---- Supplied entries
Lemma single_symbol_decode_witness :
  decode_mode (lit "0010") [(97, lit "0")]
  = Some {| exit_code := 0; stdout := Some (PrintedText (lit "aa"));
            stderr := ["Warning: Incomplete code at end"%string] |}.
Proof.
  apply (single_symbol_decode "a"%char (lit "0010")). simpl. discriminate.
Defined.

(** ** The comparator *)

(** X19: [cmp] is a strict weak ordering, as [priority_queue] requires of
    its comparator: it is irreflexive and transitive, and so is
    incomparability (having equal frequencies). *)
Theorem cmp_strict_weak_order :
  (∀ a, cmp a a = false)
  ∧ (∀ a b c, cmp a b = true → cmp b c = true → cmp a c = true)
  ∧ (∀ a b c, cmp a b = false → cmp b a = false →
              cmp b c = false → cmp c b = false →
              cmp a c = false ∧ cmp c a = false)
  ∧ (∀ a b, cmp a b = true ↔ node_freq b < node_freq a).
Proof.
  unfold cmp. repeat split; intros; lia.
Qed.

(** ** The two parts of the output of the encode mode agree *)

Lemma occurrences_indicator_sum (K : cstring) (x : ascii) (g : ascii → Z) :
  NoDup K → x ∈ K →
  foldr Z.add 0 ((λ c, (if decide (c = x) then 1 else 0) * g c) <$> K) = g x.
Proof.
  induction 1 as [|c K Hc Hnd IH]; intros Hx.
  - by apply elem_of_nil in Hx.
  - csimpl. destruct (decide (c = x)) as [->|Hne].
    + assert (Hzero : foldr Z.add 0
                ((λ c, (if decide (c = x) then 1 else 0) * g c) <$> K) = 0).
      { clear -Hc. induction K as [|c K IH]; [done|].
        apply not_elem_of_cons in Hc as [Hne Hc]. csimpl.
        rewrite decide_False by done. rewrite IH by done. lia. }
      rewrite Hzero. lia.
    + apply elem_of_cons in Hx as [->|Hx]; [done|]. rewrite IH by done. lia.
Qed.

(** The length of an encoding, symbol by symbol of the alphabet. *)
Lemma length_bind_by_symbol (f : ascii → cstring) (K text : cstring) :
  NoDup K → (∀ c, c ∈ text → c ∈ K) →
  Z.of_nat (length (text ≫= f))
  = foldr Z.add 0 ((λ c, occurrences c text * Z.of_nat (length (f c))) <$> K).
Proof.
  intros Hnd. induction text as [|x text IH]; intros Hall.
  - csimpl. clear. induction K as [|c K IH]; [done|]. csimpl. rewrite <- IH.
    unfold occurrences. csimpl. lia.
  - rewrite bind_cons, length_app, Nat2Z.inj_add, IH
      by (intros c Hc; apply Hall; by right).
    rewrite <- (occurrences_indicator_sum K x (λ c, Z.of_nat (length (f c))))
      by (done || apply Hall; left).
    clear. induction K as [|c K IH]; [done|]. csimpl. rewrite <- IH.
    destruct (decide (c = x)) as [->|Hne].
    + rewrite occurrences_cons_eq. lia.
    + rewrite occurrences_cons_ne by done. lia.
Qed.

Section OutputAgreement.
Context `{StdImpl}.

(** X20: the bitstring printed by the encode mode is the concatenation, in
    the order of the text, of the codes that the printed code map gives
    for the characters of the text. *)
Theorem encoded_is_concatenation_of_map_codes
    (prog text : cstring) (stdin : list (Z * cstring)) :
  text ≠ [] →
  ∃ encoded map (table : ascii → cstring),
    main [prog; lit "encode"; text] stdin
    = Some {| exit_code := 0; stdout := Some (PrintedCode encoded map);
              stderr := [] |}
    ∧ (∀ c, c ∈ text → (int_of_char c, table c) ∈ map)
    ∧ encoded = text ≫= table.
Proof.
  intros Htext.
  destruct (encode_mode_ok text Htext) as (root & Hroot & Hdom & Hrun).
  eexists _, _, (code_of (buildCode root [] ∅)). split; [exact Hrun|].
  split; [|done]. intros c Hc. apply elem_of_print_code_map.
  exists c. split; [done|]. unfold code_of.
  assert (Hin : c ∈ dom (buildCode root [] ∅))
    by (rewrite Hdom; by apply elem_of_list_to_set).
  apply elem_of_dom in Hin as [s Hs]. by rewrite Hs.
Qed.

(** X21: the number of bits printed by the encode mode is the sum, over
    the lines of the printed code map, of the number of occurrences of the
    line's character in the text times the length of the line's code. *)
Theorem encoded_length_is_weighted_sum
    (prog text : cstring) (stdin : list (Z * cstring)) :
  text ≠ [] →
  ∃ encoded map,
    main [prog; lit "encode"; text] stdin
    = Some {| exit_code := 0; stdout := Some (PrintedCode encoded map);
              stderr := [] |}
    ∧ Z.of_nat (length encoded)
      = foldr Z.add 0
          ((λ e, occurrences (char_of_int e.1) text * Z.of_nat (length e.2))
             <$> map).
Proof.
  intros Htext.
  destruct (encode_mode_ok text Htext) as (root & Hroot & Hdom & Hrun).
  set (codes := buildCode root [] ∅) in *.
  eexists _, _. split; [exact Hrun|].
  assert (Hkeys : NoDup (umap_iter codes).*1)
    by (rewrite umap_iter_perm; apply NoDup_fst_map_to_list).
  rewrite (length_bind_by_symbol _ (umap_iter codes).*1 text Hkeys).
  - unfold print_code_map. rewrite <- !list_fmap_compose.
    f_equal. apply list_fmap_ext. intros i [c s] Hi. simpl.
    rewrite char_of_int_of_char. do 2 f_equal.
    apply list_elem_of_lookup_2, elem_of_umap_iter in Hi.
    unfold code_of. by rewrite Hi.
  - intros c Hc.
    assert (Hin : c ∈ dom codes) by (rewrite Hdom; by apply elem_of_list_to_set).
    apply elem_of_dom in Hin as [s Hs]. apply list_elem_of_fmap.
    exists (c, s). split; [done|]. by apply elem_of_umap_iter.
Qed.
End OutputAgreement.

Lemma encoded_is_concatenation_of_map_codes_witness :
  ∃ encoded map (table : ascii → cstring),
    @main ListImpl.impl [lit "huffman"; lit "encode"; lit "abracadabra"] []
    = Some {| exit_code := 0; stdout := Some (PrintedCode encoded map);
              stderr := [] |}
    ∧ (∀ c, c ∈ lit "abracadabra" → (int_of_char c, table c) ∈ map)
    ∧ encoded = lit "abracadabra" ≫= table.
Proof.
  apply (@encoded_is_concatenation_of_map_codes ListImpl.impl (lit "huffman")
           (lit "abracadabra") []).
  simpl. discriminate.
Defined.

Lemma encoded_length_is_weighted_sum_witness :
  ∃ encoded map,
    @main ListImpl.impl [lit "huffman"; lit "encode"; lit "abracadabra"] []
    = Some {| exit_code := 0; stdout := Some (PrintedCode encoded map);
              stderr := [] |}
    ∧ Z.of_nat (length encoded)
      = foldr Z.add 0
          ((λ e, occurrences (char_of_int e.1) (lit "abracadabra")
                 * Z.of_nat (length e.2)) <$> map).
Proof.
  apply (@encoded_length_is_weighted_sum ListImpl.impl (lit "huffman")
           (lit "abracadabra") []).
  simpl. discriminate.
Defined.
--------
### Requirement
Output only the lines from the top of the entries through the one holding "-Hc. induction K as [|c K IH]; [done|].", copied exactly.

### Reply
Lemma single_symbol_decode_witness :
  decode_mode (lit "0010") [(97, lit "0")]
  = Some {| exit_code := 0; stdout := Some (PrintedText (lit "aa"));
            stderr := ["Warning: Incomplete code at end"%string] |}.
Proof.
  apply (single_symbol_decode "a"%char (lit "0010")). simpl. discriminate.
Defined.

(** ** The comparator *)

(** X19: [cmp] is a strict weak ordering, as [priority_queue] requires of
    its comparator: it is irreflexive and transitive, and so is
    incomparability (having equal frequencies). *)
Theorem cmp_strict_weak_order :
  (∀ a, cmp a a = false)
  ∧ (∀ a b c, cmp a b = true → cmp b c = true → cmp a c = true)
  ∧ (∀ a b c, cmp a b = false → cmp b a = false →
              cmp b c = false → cmp c b = false →
              cmp a c = false ∧ cmp c a = false)
  ∧ (∀ a b, cmp a b = true ↔ node_freq b < node_freq a).
Proof.
  unfold cmp. repeat split; intros; lia.
Qed.

(** ** The two parts of the output of the encode mode agree *)

Lemma occurrences_indicator_sum (K : cstring) (x : ascii) (g : ascii → Z) :
  NoDup K → x ∈ K →
  foldr Z.add 0 ((λ c, (if decide (c = x) then 1 else 0) * g c) <$> K) = g x.
Proof.
  induction 1 as [|c K Hc Hnd IH]; intros Hx.
  - by apply elem_of_nil in Hx.
  - csimpl. destruct (decide (c = x)) as [->|Hne].
    + assert (Hzero : foldr Z.add 0
                ((λ c, (if decide (c = x) then 1 else 0) * g c) <$> K) = 0).
      { clear -Hc. induction K as [|c K IH]; [done|].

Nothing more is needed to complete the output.